### [To do]
Work out how many lines in the listing below carry the word "files". Give that number alone.

### [Supplied data]
#####

(** * backend/api: the welcome-message endpoint

    A shallow embedding of [backend/api/views.py] and [backend/api/urls.py]
    together with the parts of Django and Django REST framework that the two
    files call: [django.urls.path] and the URL resolver, the
    [rest_framework.decorators.api_view] decorator with the request cycle of
    [APIView] ([initial], handler selection, exception handling,
    [finalize_response]), [rest_framework.response.Response] and its JSON
    rendering.

    What the project configures outside the two files is a parameter of the
    model ([Site]): the outcome of content negotiation, the authentication,
    permission and throttling checks, and the pages Django serves on its own.
    The middleware chain is not part of the model. *)

From Stdlib Require Import String Ascii List ZArith NArith Bool Lia.
Import ListNotations.
Local Open Scope string_scope.
Local Open Scope Z_scope.

(** ** Python strings

    A Python [str] is represented by its UTF-8 bytes. *)

Module pystr.

(** [chr(34)], the double quote. *)
Definition dquote : ascii := "034"%char.
(** [chr(92)], the backslash. *)
Definition backslash : ascii := "092"%char.
(** [chr(10)], the line feed. *)
Definition newline : ascii := "010"%char.

(** [str.lower] on one character (ASCII letters). *)
Definition lower_char (c : ascii) : ascii :=
  let n := nat_of_ascii c in
  if andb (Nat.leb 65 n) (Nat.leb n 90) then ascii_of_nat (n + 32) else c.

(** [str.lower]. *)
Fixpoint lower (s : string) : string :=
  match s with
  | EmptyString => EmptyString
  | String c s' => String (lower_char c) (lower s')
  end.

(** [sep.join(parts)]. *)
Fixpoint join (sep : string) (parts : list string) : string :=
  match parts with
  | [] => ""
  | [p] => p
  | p :: rest => p ++ sep ++ join sep rest
  end.

(** [x in names] for a list of strings. *)
Definition mem (x : string) (names : list string) : bool :=
  existsb (String.eqb x) names.

(** [s.startswith(p)], returning the remainder [s[len(p):]] on success. *)
Fixpoint strip_prefix (p s : string) : option string :=
  match p, s with
  | EmptyString, _ => Some s
  | String a p', String b s' =>
      if Ascii.eqb a b then strip_prefix p' s' else None
  | String _ _, EmptyString => None
  end.

(** [' ' * n]. *)
Fixpoint spaces (n : nat) : string :=
  match n with
  | O => ""
  | S n' => String " " (spaces n')
  end.

(** The ASCII characters [str.strip] removes: tab to carriage return, the
    four separators 28 to 31 and the space. *)
Definition is_space (c : ascii) : bool :=
  let n := nat_of_ascii c in
  orb (andb (Nat.leb 9 n) (Nat.leb n 13))
      (orb (andb (Nat.leb 28 n) (Nat.leb n 31)) (Nat.eqb n 32)).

#####

### [Exercise solution]
2